● **TASK OBJECTIVE**
If a line in the data below includes the string "trimStart", please return a copy of it.

== Segment start ==

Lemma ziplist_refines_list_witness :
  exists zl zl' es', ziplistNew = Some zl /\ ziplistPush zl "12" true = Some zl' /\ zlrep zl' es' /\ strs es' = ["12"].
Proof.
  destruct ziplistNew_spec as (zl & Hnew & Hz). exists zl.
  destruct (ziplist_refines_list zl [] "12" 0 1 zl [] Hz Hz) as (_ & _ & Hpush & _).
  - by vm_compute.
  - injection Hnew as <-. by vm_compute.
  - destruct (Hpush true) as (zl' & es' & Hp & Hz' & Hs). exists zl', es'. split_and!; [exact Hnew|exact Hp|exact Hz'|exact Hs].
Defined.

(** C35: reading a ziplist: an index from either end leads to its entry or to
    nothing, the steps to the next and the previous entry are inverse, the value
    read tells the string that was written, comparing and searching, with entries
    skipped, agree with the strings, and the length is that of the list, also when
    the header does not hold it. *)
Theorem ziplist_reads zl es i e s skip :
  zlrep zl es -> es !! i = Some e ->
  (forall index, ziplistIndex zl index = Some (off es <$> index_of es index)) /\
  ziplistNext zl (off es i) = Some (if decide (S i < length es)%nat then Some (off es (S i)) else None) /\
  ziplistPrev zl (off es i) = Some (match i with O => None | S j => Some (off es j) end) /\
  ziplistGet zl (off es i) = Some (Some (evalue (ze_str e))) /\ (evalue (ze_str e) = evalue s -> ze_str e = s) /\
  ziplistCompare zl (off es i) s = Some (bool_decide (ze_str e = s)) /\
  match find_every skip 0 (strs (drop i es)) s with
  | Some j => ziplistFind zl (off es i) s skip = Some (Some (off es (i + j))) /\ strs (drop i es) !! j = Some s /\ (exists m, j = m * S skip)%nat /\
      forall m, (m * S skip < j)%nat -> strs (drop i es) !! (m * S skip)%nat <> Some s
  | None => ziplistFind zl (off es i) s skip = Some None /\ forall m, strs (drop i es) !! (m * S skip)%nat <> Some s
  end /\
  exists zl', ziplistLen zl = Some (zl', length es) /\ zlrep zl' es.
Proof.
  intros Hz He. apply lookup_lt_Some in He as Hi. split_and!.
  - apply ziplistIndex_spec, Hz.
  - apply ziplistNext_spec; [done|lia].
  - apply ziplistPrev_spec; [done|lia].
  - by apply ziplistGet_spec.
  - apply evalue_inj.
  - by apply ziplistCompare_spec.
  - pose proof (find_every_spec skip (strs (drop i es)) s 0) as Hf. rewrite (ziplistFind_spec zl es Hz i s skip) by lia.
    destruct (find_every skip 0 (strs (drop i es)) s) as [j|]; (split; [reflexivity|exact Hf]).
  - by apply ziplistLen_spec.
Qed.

== Segment end ==
== Segment start ==

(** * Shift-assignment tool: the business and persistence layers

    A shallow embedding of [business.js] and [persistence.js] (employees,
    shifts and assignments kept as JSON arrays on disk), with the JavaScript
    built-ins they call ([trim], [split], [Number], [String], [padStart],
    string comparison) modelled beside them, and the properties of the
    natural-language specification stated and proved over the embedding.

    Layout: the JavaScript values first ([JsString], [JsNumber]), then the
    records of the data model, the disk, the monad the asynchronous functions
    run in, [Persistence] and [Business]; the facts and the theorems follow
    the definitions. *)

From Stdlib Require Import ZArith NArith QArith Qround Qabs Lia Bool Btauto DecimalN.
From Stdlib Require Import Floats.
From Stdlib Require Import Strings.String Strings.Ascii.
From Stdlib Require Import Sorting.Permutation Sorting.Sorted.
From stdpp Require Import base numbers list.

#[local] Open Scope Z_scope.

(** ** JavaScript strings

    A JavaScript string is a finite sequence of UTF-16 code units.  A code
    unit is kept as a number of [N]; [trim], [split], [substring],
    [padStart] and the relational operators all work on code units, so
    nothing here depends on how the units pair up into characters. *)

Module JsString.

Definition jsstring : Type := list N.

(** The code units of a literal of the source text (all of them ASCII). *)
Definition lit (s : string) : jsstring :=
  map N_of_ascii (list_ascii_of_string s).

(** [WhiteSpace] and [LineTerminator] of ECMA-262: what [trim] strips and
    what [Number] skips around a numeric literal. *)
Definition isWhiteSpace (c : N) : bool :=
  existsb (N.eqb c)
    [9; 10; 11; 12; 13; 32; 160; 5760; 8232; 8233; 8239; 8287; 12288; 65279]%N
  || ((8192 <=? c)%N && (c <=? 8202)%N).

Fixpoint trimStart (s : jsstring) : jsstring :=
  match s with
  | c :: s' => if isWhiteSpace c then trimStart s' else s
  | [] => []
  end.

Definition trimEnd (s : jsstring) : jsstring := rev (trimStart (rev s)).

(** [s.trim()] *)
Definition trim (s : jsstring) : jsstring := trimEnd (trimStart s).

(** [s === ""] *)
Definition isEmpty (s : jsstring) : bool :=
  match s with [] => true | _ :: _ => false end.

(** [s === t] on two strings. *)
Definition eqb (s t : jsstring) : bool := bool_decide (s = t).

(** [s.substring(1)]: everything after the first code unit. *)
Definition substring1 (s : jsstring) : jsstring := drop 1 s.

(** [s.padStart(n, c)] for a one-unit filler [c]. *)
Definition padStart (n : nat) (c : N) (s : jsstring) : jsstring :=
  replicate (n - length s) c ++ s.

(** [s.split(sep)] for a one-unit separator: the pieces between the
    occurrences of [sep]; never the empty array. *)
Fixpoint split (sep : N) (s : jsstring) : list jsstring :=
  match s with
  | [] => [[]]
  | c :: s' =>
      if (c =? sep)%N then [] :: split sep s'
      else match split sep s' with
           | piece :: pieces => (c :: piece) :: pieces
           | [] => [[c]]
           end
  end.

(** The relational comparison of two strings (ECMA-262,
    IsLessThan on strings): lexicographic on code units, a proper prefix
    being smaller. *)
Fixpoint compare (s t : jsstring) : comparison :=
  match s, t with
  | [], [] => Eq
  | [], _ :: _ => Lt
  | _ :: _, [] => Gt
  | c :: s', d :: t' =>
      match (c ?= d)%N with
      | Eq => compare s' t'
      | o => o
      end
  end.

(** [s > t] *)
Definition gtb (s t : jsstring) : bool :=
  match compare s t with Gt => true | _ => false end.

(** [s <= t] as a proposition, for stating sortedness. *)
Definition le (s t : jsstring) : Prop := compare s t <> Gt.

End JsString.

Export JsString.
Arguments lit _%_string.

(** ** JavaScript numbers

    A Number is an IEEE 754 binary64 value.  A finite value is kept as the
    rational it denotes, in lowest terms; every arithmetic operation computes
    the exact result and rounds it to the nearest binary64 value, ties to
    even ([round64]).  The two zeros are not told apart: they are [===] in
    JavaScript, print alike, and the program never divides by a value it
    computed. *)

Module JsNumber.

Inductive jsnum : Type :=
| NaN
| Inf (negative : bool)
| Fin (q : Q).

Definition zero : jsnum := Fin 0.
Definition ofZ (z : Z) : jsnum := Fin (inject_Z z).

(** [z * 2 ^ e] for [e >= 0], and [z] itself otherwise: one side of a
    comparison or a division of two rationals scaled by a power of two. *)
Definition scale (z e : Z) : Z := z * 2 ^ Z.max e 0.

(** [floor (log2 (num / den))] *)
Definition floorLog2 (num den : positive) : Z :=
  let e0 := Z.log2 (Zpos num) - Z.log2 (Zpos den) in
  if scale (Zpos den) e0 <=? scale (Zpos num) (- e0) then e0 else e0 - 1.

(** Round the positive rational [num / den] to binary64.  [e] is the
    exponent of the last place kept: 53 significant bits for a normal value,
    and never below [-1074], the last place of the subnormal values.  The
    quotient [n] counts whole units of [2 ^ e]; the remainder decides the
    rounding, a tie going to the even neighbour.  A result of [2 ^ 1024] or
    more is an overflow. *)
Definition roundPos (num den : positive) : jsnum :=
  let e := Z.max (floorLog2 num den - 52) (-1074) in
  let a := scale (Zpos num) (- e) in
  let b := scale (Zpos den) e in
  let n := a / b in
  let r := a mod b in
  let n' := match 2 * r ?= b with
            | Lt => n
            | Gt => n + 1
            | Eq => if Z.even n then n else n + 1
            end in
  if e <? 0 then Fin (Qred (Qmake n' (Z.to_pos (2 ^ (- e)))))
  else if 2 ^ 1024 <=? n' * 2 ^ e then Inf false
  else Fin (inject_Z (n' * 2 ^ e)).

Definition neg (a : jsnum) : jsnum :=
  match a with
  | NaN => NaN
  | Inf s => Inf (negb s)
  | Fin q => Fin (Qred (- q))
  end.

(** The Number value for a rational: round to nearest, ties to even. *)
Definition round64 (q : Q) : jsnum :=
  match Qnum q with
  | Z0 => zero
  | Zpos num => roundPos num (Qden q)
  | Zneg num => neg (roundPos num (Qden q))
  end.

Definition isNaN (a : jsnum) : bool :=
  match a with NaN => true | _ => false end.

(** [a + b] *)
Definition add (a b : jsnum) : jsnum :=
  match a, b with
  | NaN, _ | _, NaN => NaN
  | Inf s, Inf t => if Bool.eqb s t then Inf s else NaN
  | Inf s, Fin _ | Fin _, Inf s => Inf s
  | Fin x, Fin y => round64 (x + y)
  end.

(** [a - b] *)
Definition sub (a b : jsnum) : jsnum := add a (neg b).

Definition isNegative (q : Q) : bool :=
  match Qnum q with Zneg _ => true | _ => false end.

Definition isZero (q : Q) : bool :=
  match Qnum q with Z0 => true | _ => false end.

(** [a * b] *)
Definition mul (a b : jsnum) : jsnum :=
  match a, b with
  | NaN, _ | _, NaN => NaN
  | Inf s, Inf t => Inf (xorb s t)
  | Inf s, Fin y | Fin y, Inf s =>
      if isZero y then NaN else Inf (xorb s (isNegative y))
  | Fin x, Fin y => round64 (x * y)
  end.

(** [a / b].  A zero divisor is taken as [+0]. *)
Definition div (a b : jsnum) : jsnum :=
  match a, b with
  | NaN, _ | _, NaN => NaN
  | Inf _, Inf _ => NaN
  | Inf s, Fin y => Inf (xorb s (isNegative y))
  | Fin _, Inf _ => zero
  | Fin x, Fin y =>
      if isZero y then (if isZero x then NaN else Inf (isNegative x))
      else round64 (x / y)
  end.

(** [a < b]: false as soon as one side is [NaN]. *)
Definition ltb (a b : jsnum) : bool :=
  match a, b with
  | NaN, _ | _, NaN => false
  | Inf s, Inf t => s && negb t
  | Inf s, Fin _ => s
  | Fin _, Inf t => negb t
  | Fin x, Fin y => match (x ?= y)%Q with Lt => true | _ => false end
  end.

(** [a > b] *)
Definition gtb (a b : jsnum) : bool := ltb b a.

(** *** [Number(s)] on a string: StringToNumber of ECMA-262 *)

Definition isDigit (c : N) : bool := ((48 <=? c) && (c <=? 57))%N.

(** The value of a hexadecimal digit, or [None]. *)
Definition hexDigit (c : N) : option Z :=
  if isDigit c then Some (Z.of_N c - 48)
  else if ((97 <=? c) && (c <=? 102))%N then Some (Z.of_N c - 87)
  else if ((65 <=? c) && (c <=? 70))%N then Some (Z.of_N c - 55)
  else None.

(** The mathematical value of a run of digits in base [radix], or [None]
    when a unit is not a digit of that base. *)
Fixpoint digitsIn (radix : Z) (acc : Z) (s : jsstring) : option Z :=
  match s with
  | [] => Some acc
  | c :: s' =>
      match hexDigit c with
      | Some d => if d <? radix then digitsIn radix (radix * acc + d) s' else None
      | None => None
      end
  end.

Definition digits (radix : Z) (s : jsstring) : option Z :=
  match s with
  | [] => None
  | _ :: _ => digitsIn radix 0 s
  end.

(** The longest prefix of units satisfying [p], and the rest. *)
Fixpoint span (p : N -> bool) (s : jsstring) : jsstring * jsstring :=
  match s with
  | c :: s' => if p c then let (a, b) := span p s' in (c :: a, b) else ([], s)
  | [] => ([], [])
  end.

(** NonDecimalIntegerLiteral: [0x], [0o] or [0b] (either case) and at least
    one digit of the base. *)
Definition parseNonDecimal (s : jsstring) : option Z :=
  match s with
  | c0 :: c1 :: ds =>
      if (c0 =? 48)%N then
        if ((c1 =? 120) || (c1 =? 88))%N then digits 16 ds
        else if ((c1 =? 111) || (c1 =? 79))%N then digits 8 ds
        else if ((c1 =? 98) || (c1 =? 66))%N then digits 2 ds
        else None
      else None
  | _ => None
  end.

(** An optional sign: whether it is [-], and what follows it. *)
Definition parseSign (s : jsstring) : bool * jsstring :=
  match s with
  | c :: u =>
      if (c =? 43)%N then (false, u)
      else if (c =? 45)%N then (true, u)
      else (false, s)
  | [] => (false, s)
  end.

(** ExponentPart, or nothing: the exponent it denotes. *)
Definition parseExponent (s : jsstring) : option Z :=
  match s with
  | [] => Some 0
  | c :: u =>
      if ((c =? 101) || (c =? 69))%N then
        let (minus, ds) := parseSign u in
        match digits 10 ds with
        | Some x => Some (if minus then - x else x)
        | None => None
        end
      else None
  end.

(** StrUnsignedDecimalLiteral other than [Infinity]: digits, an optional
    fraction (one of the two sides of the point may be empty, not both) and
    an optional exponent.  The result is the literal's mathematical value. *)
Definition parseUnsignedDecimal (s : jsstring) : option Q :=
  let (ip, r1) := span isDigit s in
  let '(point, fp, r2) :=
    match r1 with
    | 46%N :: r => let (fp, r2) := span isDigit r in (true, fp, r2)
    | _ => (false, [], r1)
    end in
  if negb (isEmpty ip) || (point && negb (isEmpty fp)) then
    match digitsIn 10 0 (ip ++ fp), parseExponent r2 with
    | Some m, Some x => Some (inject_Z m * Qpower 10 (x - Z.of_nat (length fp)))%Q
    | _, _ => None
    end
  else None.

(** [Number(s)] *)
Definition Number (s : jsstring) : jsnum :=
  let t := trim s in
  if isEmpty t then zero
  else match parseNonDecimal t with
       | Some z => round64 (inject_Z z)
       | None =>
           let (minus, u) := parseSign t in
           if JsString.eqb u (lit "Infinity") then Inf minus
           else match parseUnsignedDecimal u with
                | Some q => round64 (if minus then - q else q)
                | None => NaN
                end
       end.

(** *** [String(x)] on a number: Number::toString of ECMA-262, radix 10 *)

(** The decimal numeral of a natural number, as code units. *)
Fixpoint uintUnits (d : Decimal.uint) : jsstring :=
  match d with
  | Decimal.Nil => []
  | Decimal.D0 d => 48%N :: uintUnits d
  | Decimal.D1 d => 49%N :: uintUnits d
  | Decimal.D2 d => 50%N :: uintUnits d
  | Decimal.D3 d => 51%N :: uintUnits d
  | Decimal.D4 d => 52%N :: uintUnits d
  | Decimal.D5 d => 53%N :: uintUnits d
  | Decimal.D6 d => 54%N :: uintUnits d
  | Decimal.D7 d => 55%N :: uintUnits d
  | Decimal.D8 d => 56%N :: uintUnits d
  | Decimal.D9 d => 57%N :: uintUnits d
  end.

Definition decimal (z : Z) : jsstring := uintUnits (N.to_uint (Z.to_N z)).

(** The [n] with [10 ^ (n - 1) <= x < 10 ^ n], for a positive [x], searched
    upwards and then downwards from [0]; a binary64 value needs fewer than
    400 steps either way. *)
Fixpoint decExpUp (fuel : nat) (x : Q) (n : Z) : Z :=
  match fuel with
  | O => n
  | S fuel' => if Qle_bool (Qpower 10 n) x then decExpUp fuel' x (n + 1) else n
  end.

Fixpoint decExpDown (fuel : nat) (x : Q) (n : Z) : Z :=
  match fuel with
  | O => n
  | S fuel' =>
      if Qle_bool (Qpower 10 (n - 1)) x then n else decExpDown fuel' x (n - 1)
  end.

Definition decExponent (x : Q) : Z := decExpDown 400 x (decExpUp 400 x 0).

== Segment end ==

● **RESPONSE TO THE EXERCISE**
Fixpoint trimStart (s : jsstring) : jsstring :=
  | c :: s' => if isWhiteSpace c then trimStart s' else s
Definition trimEnd (s : jsstring) : jsstring := rev (trimStart (rev s)).
Definition trim (s : jsstring) : jsstring := trimEnd (trimStart s).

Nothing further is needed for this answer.